Saved entries
===============

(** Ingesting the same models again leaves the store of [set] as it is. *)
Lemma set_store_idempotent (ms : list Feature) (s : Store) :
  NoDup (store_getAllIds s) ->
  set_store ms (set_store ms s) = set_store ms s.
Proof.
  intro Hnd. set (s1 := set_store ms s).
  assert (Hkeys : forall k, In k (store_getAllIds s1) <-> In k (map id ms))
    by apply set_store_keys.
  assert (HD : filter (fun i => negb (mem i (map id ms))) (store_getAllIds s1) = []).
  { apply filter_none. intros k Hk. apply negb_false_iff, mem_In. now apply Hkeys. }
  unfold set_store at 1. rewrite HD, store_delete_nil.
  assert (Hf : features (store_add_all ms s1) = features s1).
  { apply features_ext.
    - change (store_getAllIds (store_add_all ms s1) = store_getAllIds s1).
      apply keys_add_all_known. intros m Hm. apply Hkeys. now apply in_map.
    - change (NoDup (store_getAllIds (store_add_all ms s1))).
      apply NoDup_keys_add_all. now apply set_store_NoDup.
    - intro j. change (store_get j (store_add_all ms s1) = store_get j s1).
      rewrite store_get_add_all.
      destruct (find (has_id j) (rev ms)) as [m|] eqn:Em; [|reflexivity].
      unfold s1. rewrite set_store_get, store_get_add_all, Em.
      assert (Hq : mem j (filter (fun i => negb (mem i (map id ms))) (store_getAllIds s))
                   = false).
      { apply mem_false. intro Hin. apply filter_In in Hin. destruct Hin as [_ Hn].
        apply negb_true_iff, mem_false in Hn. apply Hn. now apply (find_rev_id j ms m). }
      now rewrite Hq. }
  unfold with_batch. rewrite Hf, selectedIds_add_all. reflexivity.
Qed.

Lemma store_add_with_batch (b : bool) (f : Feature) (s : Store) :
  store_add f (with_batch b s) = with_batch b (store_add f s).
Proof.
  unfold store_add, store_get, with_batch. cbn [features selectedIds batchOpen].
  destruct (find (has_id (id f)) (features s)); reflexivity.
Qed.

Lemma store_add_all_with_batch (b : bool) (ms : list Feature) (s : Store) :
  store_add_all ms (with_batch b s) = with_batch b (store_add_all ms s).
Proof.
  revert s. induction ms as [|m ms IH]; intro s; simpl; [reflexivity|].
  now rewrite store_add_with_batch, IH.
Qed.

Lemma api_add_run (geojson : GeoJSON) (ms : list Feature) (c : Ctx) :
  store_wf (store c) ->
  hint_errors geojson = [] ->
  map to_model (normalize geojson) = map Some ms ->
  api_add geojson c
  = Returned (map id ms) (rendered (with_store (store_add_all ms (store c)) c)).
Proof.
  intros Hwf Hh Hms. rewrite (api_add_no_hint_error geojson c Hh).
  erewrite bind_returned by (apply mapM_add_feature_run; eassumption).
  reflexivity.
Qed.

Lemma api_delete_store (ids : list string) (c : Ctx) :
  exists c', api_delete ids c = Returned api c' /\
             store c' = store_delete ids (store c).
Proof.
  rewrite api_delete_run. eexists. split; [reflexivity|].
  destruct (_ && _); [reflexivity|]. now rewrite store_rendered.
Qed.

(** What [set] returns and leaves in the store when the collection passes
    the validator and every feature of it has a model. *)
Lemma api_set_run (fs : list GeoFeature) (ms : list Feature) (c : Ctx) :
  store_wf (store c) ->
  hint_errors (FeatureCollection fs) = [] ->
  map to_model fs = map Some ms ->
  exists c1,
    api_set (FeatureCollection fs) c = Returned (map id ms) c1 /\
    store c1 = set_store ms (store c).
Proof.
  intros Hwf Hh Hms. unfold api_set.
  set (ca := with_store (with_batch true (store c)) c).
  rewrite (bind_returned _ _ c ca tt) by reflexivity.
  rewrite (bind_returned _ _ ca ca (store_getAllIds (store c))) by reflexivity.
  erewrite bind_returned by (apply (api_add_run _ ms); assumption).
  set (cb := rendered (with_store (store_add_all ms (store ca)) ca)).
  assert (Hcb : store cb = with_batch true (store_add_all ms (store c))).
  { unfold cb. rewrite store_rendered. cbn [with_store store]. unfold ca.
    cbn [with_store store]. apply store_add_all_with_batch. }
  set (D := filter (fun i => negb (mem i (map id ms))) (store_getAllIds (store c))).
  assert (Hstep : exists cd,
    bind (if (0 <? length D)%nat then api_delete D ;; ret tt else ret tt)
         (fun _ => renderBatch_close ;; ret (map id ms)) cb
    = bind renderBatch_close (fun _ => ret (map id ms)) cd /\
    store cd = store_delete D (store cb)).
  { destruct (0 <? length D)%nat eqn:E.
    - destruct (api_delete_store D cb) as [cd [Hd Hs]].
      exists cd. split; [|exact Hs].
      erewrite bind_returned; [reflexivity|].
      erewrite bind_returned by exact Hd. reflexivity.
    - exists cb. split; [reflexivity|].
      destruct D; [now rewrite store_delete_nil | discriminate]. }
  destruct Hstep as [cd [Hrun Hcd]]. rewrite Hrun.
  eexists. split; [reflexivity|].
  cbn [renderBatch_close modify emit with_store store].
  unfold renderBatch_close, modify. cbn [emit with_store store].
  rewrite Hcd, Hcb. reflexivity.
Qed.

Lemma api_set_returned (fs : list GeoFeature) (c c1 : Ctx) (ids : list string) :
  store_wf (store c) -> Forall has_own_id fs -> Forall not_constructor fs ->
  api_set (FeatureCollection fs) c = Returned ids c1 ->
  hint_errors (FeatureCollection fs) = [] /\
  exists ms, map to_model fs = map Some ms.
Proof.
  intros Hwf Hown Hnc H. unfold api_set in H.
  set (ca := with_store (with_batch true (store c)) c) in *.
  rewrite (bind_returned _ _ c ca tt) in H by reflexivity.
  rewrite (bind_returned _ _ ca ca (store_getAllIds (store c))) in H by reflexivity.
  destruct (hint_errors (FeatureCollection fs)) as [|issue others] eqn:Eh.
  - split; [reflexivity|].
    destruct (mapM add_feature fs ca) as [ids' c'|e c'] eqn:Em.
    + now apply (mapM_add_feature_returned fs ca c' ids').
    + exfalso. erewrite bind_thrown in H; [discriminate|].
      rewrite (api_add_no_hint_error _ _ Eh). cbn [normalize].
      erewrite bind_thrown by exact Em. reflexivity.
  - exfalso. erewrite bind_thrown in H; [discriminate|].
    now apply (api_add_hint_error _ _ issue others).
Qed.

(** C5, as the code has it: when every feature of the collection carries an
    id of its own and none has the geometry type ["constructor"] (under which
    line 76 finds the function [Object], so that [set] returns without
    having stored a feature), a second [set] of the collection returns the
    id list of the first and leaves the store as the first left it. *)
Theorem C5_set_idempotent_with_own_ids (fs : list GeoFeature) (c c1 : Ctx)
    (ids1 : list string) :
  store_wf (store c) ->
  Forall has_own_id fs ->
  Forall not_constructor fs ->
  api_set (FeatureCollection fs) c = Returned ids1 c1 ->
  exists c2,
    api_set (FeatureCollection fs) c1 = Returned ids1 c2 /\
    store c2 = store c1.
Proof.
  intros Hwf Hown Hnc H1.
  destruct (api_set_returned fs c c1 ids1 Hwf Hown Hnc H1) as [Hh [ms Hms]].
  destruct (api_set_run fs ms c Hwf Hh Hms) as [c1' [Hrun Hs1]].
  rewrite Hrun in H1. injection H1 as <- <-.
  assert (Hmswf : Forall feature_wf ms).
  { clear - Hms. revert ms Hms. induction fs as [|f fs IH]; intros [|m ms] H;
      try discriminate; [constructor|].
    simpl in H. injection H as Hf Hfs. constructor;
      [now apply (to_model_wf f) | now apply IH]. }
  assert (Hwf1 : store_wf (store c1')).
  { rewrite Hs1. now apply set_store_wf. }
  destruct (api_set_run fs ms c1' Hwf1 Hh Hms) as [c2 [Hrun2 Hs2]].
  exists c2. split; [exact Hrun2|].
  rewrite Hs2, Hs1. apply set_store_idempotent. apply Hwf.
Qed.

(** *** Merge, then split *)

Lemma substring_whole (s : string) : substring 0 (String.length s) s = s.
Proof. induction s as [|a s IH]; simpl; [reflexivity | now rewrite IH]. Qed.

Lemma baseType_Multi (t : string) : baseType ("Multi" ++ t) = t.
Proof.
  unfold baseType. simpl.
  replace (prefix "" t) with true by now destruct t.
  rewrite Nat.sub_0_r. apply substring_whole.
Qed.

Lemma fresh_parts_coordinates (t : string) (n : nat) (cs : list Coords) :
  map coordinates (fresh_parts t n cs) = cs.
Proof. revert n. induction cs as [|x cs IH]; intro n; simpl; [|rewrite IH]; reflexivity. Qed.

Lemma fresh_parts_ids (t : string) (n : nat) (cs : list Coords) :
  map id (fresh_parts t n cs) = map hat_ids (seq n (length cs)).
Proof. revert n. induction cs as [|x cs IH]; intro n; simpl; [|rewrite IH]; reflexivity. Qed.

===============

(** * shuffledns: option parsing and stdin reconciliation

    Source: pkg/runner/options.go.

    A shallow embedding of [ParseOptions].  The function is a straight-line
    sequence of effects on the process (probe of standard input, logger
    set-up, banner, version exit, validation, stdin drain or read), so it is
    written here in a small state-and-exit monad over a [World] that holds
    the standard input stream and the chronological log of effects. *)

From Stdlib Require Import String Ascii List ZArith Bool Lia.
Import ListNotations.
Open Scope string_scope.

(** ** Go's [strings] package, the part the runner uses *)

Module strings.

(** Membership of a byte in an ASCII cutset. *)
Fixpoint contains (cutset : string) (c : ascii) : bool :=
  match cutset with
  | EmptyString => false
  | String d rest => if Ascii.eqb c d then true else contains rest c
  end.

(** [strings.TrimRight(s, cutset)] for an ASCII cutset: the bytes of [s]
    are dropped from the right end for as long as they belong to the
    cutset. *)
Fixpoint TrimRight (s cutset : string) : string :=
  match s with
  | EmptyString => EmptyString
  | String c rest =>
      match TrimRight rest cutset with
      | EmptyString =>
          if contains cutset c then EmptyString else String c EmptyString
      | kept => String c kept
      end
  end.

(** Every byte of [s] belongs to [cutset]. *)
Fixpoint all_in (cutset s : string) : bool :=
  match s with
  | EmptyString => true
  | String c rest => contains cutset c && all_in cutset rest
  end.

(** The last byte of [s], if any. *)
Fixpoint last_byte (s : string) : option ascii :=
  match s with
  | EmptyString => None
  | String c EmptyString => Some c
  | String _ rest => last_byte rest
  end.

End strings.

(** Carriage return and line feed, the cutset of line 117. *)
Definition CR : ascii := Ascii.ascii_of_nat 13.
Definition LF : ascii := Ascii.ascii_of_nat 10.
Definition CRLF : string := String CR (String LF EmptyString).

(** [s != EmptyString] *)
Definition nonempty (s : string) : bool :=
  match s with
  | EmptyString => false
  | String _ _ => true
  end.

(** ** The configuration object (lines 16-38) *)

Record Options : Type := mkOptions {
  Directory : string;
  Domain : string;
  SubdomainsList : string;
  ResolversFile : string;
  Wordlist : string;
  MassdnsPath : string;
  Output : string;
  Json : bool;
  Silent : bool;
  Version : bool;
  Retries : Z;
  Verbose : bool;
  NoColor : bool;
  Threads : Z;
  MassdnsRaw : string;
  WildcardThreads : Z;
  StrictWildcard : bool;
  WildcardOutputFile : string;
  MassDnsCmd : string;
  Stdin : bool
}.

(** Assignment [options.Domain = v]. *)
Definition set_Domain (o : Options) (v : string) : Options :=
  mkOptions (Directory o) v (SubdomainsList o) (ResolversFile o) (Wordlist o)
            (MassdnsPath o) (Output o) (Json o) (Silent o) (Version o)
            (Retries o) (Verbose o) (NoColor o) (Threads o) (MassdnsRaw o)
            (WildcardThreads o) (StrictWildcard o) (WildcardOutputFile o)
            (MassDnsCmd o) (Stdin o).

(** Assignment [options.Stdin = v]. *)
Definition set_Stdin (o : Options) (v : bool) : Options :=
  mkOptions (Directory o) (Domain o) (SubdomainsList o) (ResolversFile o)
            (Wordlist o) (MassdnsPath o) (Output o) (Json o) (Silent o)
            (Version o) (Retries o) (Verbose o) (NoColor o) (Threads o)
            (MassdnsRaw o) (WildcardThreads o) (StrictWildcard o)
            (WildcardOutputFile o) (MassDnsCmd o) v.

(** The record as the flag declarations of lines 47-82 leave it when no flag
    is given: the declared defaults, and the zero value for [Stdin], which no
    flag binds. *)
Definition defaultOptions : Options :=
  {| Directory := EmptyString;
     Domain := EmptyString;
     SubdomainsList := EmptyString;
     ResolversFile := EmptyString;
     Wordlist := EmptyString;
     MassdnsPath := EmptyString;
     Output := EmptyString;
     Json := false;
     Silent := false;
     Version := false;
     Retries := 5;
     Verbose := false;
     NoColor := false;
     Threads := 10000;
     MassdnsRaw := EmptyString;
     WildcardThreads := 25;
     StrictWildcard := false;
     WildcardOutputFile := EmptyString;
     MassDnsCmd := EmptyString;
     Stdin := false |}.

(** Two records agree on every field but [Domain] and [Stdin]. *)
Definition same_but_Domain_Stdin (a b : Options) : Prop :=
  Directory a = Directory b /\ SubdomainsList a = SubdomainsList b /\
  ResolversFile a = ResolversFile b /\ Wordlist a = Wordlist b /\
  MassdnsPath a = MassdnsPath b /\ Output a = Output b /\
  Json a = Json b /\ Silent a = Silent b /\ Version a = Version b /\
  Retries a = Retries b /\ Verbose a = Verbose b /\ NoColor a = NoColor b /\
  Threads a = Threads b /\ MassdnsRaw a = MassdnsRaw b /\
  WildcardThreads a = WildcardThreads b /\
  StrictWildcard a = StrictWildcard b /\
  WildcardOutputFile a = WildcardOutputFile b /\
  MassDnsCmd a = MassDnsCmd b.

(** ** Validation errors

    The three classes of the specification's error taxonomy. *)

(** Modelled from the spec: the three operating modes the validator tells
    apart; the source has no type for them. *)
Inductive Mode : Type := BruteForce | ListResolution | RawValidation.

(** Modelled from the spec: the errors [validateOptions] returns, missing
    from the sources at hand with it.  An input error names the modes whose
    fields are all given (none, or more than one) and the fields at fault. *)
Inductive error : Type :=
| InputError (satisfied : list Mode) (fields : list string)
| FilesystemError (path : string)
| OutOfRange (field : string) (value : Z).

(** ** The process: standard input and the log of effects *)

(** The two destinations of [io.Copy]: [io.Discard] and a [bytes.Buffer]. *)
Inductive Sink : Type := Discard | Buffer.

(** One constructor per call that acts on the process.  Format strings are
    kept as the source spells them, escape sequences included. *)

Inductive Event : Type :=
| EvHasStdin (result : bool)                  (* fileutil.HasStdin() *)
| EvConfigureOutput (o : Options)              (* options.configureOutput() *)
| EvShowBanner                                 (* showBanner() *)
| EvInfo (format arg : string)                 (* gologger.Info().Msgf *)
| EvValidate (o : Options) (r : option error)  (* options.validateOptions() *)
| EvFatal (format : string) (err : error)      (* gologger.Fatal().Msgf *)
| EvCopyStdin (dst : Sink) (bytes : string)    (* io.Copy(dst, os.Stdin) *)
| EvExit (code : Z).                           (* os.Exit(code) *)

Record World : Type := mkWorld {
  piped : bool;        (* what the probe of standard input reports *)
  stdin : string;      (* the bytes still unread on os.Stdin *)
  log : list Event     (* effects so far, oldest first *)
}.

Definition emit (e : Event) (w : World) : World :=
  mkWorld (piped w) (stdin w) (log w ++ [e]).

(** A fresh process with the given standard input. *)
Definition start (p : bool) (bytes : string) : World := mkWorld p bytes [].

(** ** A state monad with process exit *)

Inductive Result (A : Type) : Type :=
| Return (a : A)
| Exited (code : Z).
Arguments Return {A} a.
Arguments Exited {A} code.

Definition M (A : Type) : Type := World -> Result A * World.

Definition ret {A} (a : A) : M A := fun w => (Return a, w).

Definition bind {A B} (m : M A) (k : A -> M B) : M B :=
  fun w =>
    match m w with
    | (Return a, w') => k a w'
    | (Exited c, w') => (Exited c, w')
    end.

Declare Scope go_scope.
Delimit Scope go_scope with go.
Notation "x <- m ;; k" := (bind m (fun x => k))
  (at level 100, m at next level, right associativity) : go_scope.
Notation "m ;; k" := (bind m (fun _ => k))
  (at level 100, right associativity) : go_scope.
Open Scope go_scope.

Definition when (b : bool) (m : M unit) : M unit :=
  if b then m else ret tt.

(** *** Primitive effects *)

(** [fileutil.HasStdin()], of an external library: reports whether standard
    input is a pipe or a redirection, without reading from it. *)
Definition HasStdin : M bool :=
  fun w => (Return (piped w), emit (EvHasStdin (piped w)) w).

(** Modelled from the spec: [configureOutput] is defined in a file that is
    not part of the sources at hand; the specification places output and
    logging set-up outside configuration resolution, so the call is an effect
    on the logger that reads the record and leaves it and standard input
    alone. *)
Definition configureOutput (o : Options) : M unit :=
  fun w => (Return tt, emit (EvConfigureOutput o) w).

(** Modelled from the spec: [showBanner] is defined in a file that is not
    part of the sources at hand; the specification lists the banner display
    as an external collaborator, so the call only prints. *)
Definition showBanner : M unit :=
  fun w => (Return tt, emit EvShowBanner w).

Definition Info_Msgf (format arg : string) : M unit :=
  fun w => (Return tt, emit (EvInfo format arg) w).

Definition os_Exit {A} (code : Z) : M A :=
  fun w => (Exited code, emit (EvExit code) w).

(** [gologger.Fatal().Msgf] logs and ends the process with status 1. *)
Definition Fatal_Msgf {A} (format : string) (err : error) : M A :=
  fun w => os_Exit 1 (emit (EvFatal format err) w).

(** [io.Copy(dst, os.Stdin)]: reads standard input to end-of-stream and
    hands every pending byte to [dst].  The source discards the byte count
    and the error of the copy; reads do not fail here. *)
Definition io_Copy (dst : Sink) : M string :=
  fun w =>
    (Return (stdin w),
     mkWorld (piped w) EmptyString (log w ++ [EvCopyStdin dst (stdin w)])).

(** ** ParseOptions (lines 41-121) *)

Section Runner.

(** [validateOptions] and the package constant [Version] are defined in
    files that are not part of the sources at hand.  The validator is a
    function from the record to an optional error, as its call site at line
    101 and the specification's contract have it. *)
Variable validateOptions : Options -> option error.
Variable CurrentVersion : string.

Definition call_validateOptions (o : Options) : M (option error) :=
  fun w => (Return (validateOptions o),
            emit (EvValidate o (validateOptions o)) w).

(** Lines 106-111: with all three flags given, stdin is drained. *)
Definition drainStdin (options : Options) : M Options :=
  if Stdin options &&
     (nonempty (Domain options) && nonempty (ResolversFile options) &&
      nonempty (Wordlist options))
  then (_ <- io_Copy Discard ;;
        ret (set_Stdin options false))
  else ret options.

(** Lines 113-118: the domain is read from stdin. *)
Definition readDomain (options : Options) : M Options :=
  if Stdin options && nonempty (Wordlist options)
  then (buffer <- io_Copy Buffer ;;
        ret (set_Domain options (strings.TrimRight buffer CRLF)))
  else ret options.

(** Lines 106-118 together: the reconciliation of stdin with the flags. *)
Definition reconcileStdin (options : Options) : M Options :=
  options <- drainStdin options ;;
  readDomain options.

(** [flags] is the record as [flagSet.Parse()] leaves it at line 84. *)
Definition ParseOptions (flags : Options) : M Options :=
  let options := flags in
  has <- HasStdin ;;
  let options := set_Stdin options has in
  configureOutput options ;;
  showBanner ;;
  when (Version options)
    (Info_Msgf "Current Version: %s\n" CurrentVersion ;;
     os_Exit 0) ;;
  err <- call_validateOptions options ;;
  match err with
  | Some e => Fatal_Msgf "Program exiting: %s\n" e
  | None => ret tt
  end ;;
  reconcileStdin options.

===============

**Exercise goal**
Within the entries, find all lines holding "reports" and copy each one.

**Response box**
  piped : bool;        (* what the probe of standard input reports *)
(** [fileutil.HasStdin()], of an external library: reports whether standard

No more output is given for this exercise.